What is needed here is every line of the records that includes "find".

[Items listed in a dataset]

***

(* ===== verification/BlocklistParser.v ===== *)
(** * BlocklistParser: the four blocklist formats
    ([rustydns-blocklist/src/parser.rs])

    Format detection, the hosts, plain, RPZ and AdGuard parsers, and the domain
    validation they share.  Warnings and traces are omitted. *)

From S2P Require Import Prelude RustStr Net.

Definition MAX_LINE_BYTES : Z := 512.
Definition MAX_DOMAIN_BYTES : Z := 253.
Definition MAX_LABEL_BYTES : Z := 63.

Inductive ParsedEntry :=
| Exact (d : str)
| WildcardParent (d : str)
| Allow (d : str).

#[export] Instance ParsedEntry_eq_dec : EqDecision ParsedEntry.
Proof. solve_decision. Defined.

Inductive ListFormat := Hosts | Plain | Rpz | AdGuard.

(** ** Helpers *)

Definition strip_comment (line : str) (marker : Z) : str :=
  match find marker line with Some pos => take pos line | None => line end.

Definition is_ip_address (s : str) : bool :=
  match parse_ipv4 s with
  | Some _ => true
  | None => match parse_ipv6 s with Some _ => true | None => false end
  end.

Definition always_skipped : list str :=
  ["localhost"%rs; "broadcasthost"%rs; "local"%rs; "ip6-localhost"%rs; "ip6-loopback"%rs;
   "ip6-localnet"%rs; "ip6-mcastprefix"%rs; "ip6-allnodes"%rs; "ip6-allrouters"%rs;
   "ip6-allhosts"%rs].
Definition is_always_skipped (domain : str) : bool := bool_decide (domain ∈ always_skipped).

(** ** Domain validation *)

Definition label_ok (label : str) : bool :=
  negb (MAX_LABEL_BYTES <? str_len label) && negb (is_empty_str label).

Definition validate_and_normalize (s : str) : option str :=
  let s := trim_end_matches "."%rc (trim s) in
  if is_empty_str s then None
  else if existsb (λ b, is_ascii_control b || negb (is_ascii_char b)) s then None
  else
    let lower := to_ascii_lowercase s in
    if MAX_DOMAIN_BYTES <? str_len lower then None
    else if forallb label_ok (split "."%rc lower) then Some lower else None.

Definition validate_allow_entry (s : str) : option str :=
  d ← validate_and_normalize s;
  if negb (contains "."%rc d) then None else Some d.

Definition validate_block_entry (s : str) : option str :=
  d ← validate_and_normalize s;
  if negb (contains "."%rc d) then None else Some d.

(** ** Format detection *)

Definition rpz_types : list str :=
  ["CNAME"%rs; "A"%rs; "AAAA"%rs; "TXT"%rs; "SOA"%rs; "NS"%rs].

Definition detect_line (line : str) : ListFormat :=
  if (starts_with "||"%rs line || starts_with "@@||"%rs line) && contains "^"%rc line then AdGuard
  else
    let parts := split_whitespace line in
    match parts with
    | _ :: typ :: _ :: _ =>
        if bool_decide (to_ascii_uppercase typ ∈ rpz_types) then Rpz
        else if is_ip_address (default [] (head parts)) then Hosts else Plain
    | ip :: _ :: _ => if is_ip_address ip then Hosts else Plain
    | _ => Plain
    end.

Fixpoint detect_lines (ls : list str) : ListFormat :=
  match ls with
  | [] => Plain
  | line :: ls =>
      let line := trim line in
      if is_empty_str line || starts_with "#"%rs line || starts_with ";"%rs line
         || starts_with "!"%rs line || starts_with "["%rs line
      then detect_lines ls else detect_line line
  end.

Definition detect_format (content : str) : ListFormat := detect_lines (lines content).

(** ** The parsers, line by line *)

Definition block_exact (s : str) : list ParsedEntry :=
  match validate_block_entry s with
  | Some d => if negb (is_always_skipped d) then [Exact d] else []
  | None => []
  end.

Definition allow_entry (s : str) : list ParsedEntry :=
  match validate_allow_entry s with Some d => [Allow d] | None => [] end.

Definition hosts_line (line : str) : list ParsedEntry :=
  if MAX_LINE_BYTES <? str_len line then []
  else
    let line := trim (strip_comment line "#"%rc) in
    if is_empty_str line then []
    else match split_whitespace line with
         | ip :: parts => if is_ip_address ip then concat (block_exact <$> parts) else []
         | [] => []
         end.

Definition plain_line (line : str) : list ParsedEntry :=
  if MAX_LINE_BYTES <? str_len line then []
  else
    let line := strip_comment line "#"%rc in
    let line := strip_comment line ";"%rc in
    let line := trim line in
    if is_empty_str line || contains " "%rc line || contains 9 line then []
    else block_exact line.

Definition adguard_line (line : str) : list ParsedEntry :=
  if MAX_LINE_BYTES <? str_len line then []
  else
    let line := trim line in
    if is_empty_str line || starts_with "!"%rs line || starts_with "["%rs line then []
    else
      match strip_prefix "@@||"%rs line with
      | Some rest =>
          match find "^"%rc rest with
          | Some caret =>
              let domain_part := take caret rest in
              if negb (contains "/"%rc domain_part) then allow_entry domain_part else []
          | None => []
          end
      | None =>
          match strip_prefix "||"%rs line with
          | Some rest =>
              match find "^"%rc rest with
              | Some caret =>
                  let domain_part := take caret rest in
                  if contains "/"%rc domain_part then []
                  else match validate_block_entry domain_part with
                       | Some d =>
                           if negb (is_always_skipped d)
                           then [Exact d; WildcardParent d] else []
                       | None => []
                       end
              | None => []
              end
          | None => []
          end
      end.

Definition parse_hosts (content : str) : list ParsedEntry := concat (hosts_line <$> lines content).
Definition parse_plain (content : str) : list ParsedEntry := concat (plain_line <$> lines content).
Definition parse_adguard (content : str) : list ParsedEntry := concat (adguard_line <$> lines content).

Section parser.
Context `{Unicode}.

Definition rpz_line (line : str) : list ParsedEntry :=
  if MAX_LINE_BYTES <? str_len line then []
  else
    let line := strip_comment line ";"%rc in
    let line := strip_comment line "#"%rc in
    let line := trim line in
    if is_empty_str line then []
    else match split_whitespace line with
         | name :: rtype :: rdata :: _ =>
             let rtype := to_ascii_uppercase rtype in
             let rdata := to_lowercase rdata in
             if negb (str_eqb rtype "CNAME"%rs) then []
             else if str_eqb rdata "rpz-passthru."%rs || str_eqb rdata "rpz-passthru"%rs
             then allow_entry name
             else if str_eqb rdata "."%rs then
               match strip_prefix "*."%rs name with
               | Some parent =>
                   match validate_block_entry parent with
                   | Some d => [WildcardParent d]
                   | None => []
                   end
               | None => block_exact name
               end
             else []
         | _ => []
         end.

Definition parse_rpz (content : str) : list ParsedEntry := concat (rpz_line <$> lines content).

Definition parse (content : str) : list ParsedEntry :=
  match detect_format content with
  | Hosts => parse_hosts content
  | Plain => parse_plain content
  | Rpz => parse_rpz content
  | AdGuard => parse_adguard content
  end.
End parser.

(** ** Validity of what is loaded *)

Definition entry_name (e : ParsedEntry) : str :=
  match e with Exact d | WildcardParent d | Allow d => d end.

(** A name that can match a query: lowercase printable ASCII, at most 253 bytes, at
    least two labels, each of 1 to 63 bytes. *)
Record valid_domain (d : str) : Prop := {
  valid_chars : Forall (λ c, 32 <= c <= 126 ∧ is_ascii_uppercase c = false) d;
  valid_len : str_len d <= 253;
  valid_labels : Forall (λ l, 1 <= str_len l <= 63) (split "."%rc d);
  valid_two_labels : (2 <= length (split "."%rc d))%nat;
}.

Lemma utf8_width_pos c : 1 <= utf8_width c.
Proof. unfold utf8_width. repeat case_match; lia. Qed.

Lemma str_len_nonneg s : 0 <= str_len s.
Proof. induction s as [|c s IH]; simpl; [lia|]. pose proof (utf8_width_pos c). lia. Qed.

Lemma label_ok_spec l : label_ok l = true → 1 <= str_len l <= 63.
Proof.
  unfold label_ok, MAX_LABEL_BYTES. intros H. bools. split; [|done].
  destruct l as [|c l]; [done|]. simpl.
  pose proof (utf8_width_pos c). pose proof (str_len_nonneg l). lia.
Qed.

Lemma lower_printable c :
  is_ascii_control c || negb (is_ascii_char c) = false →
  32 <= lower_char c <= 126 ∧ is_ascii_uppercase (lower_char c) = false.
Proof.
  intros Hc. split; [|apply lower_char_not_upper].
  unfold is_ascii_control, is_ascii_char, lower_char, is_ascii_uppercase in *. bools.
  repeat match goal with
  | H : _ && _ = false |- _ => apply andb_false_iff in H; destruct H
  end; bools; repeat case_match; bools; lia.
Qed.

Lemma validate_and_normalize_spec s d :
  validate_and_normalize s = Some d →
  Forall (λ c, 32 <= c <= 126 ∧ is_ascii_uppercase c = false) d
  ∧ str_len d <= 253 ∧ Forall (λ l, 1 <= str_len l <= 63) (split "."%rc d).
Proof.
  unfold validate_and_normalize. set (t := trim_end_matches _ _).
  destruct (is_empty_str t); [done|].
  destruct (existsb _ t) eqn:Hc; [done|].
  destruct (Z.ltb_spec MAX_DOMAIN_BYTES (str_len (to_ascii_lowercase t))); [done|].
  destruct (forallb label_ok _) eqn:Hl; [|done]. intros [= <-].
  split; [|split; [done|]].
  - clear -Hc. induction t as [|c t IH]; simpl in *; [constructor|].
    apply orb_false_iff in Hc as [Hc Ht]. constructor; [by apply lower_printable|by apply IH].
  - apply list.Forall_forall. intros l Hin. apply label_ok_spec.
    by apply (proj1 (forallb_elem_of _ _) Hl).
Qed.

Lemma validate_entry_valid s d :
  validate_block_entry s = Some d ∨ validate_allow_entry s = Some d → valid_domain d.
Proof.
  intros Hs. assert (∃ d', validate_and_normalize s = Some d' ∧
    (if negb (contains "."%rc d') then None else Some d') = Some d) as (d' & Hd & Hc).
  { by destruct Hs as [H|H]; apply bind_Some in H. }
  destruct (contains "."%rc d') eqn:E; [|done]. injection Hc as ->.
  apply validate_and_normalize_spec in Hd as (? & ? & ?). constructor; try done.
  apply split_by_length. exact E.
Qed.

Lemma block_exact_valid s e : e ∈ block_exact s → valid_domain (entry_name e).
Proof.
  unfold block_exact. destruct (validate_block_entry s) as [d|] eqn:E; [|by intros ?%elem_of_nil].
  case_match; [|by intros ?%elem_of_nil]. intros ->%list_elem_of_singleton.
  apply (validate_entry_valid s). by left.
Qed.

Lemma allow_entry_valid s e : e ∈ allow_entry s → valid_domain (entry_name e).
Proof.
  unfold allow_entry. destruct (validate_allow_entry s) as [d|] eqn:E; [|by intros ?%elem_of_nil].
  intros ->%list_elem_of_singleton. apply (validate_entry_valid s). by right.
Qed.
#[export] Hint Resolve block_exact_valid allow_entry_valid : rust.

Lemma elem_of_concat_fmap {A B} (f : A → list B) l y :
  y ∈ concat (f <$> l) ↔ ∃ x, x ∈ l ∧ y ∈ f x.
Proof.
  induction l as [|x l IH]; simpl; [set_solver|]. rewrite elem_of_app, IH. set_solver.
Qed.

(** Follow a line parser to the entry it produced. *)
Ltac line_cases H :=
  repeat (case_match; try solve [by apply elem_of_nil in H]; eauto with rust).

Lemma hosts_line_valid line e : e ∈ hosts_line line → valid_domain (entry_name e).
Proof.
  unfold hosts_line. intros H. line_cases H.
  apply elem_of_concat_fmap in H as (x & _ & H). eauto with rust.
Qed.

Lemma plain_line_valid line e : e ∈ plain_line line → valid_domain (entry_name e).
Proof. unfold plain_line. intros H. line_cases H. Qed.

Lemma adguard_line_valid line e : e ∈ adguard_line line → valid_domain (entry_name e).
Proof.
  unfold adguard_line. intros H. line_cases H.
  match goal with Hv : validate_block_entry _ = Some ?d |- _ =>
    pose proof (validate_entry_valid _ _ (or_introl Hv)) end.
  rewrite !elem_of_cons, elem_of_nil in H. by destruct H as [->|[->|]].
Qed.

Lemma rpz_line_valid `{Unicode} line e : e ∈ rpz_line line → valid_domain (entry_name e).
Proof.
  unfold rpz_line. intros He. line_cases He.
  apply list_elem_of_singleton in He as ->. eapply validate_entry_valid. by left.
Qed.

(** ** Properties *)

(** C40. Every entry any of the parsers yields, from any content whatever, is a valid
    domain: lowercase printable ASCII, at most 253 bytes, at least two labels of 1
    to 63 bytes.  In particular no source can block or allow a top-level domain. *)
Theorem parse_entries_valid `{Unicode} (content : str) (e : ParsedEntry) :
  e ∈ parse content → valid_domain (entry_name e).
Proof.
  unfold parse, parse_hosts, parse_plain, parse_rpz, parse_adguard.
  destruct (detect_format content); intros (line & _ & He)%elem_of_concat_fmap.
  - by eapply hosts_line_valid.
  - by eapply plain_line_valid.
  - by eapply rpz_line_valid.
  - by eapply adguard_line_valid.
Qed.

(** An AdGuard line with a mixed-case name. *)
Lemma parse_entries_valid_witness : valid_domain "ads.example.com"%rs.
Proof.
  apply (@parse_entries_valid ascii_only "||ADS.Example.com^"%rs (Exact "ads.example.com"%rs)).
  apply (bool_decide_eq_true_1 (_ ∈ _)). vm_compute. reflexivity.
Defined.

***

• **Completed task**
  match find marker line with Some pos => take pos line | None => line end.
          match find "^"%rc rest with
              match find "^"%rc rest with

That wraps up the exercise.